От него не укрылось, как у Закари шире раскрылись глаза и участилось дыхание.
– Мм… нет. Нет, я этого не знал.
– Так вот, возможно, вам светит высшая мера. По дороге сюда я ознакомился с вашим делом. Вас обвиняют в убийстве одной женщины, попытке убийства вашей подруги, с которой вы вместе жили, и, возможно, в похищении четырнадцатилетней девушки. Уж если это дело не тянет на «вышку», тогда даже и не знаю, что на нее тянет. Вы не можете довериться Чарльзу Даффману, который, вероятно, занят крупными выплатами по ДТП. Он не тот, кто будет делать то, что для этого дела нужно. Он не станет неделю следить за следователем, ведущим расследование, выясняя, есть ли у того связь на стороне. Не станет опрашивать соседей Кейти Фарр, выясняя, не видели ли они кого-нибудь подозрительного, слоняющегося рядом с домом. Даффман не будет этим заниматься, а мы будем. Причем сделаем это совершенно задаром.
– Вы собираетесь работать бесплатно? И зачем вам это нужно?
– Буду с вами откровенен: чтобы идти вперед, нам нужно абсолютно доверять друг другу и быть искренними. Я займусь этим ради того общественного резонанса, который вызовет ваше дело. Только об этом и будут говорить во всех новостях по телевизору, пока будет продолжаться судебный процесс. Вы станете знаменитым – увы, с плохой стороны, – и ваш защитник получит много внимания, а следовательно, много новых клиентов.
– Значит, вы будете защищать меня за саморекламу, так? – Закари фыркнул. – Не слишком ли мелковато?
– Эта причина хуже той, по которой вас стал бы защищать мистер Даффман?
Закари ничего не ответил.
Астер подсел к нему на нары.
– Я великолепно знаю свое дело. И реклама сработает для меня только в том случае, если я одержу победу и вы выйдете из зала суда. Если я проиграю на глазах у всего мира, ко мне вряд ли выстроится очередь потенциальных клиентов. Так что наши интересы полностью совпадают.

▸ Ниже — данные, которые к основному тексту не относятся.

(** One iteration of the inner loop (lines 152-164). *)
Definition tryIncrement (chartRange : Range) (magnitude possibleIncrement : Q) : MarkerTry :=
  let increment := possibleIncrement * magnitude in
  let markerMax := inject_Z (trunc (max chartRange / increment + (66 # 100))) * increment in
  let markerMin := inject_Z (trunc (min chartRange / increment - (66 # 100))) * increment in
  mkTry increment markerMax ((markerMax - markerMin) / increment + 1).

(** The inner [for (const possibleIncrement of possibleIncrements)] loop
    (lines 151-168): it breaks at the first candidate whose marker count is
    at most [maxMarkerCount], and otherwise leaves the last candidate's
    values in the loop variables. *)
Fixpoint forIncrements (chartRange : Range) (magnitude : Q) (cands : list Q)
    (last : MarkerTry) : MarkerTry :=
  match cands with
  | [] => last
  | c :: cs =>
      let t := tryIncrement chartRange magnitude c in
      if Qle_bool (markerCount t) maxMarkerCount then t
      else forIncrements chartRange magnitude cs t
  end.

(** The outer [while (markerCount > maxMarkerCount)] loop (lines 150-170),
    each round at ten times the previous magnitude; [None] when the fuel
    runs out. *)
Fixpoint whileMarkers (fuel : nat) (chartRange : Range) (magnitude : Q)
    (last : MarkerTry) : option MarkerTry :=
  if Qltb maxMarkerCount (markerCount last) then
    match fuel with
    | O => None
    | S f =>
        whileMarkers f chartRange (magnitude * 10)
          (forIncrements chartRange magnitude possibleIncrements last)
    end
  else Some last.

(** [Math.pow(10, Math.floor(Math.log10(max - min)) - 1)] (line 145). *)
Definition startMagnitude (chartRange : Range) : Q :=
  pow10 (floor_log10 (max chartRange - min chartRange) - 1).

(** Three rounds of the outer loop always suffice. *)
Definition markerFuel : nat := 3.

(** Lines 137-170: the increment, top marker and marker count chosen.  For
    a range with [max - min <= 0] the code computes [Math.log10] of zero or
    of a negative number, so [magnitude], every [increment] and every
    [markerCount] are [-Infinity], [0] or [NaN]; [NaN > 5] and [NaN <= 5]
    are both false, so both loops run out and [markerCount] is [NaN]: the
    model returns [None] for that case. *)
Definition quantAxisTry (chartRange : Range) : option MarkerTry :=
  if Qle_bool (max chartRange - min chartRange) 0 then None
  else whileMarkers markerFuel chartRange (startMagnitude chartRange) initialTry.

(** Lines 173-176: [for (let i = 0; i < markerCount; i++)
    markerVals.push(markerMax - (i * increment))]: the loop runs
    [ceil(markerCount)] times. *)
Definition markerVals (t : MarkerTry) : list Q :=
  map (fun i => markerMax t - inject_Z (Z.of_nat i) * increment t)
      (seq 0 (Z.to_nat (Qceiling (markerCount t)))).

(** [BarChart.computeQuantAxisMarkerVals] (lines 135-179).  With a [NaN]
    marker count ([quantAxisTry] is [None]) the push loop of line 174 does
    not run: the result is empty. *)
Definition computeQuantAxisMarkerVals (chartRange : Range) : list Q :=
  match quantAxisTry chartRange with
  | Some t => markerVals t
  | None => []
  end.

(** The contract of a tick list for the range [r], as the chart that
    draws it relies on it: two to five values, the [i]-th of them
    [(top - i) * inc] for an increment [inc = c * 10^k] with [c] one of
    the [possibleIncrements] and [10^k] more than a hundredth of the
    span. *)
Definition NiceTicks (r : Range) (ticks : list Q) : Prop :=
  exists inc c k top,
    0 < inc /\ In c possibleIncrements /\ inc == c * pow10 k /\
    max r - min r < 100 * pow10 k /\
    (2 <= length ticks <= 5)%nat /\
    (forall i x, nth_error ticks i = Some x -> x == inject_Z (top - Z.of_nat i) * inc).

(** [magnitude] after [j] rounds of the outer loop. *)
Fixpoint iter10 (j : nat) (m : Q) : Q :=
  match j with
  | O => m
  | S j => iter10 j (m * 10)
  end.

(** ** One candidate increment *)

Section OneTry.
Variables (r : Range) (m c : Q).
Hypotheses (Hc : 0 < c) (Hm : 0 < m).

Let Hinc : 0 < c * m := Qmult_lt_0_compat c m Hc Hm.

Let tx := trunc (max r / (c * m) + (66 # 100)).
Let ty := trunc (min r / (c * m) - (66 # 100)).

– Доктор Закари, – подхватила Риччи, – Дилан – лучший адвокат, какого я только знаю. Мы с ним вместе работали в службе общественных защитников, и знаете, чем он там прославился? Тем, что не проиграл ни одного дела. И это далеко не то же самое, как когда прокурор говорит, что не проиграл ни одного дела, потому что он может выбирать, какие дела представлять в суд, а по каким договариваться. Многие частные адвокаты отказываются от сложных дел или прогоняют своих клиентов, если те не делают то, что они им говорят. Но общественный защитник вроде нас обязан брать все порученные ему дела, и мы доводили практически все дела до суда, потому что не могли отказаться от клиента, если тот требовал судебного разбирательства. Мы вынуждены были браться за самые сложные дела, за дела с самым плохим раскладом, и Дилан ни разу не проиграл. Ни разу.
Астер подался вперед, поставив локти на колени.
– Я смогу выиграть это дело.
Закари посмотрел на Риччи, затем на Астера.
– Хорошо… – Он кивнул. – Хорошо.
Глава 35
Астер попросил Закари подписать соглашение о юридическом представительстве, которое распечатал для него Билли. Затем он сказал Билли проследить за тем, чтобы в электронном журнале тюрьмы появилась запись о том, что у Закари есть защитник, и тогда другие адвокаты уже не смогут к нему приходить.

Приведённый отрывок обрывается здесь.